▸ **Problem to solve**:
Among the records below, find each line containing the word "rewrite" and copy it.

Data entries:
(** Property X27.
    Each of the four metrics gives the same score whichever of the two
    vectors comes first. *)
Theorem metrics_symmetric (m : metric_name) (a b : vector) :
  List.length a = List.length b ->
  DISTANCE_METRICS m a b = DISTANCE_METRICS m b a.
Proof.
  intros _. destruct m; simpl.
  - unfold cosine_similarity. cbv zeta.
    rewrite (np_dot_comm a b), (mul_comm (np_norm a)). reflexivity.
  - unfold euclidean_similarity, np_norm, np_dot.
    rewrite squares_sub_swap. reflexivity.
  - unfold manhattan_similarity. rewrite abs_sub_swap_all. reflexivity.
  - apply np_dot_comm.
Qed.

Lemma metrics_symmetric_witness :
  DISTANCE_METRICS cosine [3; 4] [1; 0]
    = DISTANCE_METRICS cosine [1; 0] [3; 4].
Proof.
  apply (@metrics_symmetric cosine [3; 4] [1; 0]). reflexivity.
Defined.

End MetricExtra.

(** ** Insert, then search *)

Module ComposeExtra.

Import PyFacts SortFacts VectorDB SearchFacts DictFacts RankingExtra Fixtures.

Local Open Scope string_scope.

(** Property X29.
    A key that has just been inserted is among the results of a search
    that asks for at least as many results as there are keys, with the
    score of the inserted vector. *)
Theorem inserted_key_is_found (db : VectorDatabase) (key : string)
    (v q : vector) (k : Z) (dm : metric) :
  (Z.of_nat (List.length (vectors db)) < k)%Z ->
  exists res : list (string * float),
    (insert key v ;;; search q k dm) db = (inr res, snd (insert key v db)) /\
    In (key, dm q v) res.
Proof.
  intros Hk.
  set (db' := snd (insert key v db)).
  assert (Hlen : (Z.of_nat (List.length (vectors db')) <= k)%Z).
  { unfold db', insert, bind, read_vectors, write_vectors. cbn [snd vectors].
    assert (H : List.length (dict_set key v (vectors db))
                <= S (List.length (vectors db))).
    { generalize (vectors db). intros d.
      induction d as [|[k' v'] d IH]; simpl; [lia|].
      destruct (String.eqb key k'); simpl; lia. }
    lia. }
  pose proof (search_whole_ranking db' q dm Hlen) as Hrun.
  eexists. split.
  - unfold bind at 1. unfold insert at 1.
    unfold bind, read_vectors, write_vectors. exact Hrun.
  - apply (Permutation_in (l := map (fun kv => (fst kv, dm q (snd kv)))
                                   (vectors db'))).
    + symmetry. apply sorted_perm.
    + apply in_map_iff. exists (key, v). split; [reflexivity|].
      apply dict_get_Some_In. unfold db', insert, bind, read_vectors,
        write_vectors. cbn [snd vectors]. apply dict_get_set_same.
Qed.
Lemma color_forward_reference_witness :
  resolveColors
    [leaf "C,red" 0 ["C"; "red"];
     leaf "COLOR,red,1,2,3" 1 ["COLOR"; "red"; "1"; "2"; "3"]]
  = Fatal ("Error: Color red not defined in line 0" +:+ nl).
Proof.
  unfold resolveColors.
  rewrite (color_forward_reference ∅ (leaf "C,red" 0 ["C"; "red"])
             [leaf "COLOR,red,1,2,3" 1 ["COLOR"; "red"; "1"; "2"; "3"]] "red" true
             eq_refl ltac:(discriminate) eq_refl eq_refl).
  reflexivity.
Defined.

(** ** Labels *)

Lemma resolveLabelsCommand_eq labels c :
  resolveLabelsCommand labels c =
    f0 ← index (fields c) 0;
    if String.eqb f0 "TIME" then
      f1 ← index (fields c) 1;
      if negb (regexp.all_digits f1) then
        match labels !! f1 with
        | None => Fatal ("Error: Label " +:+ f1 +:+ " not defined" +:+ nl)
        | Some l =>
            let fields' := ["TIME"; strconv.itoa (start l)] in
            Ok [Command (strings.Join fields' ",") (endLine c) (lineNo c) fields'
                  (subCommands c)]
        end
      else Ok [c]
    else
      b ← hasSubCommands c;
      if b : bool then
        subCommands' ← appendEach (resolveLabelsCommand labels) (subCommands c);
        Ok [Command (line c) (endLine c) (lineNo c) (fields c) subCommands']
      else Ok [c].
Proof. destruct c; reflexivity. Qed.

▸ **Answer to this task**:
    rewrite (np_dot_comm a b), (mul_comm (np_norm a)). reflexivity.
    rewrite squares_sub_swap. reflexivity.
  - unfold manhattan_similarity. rewrite abs_sub_swap_all. reflexivity.
  rewrite (color_forward_reference ∅ (leaf "C,red" 0 ["C"; "red"])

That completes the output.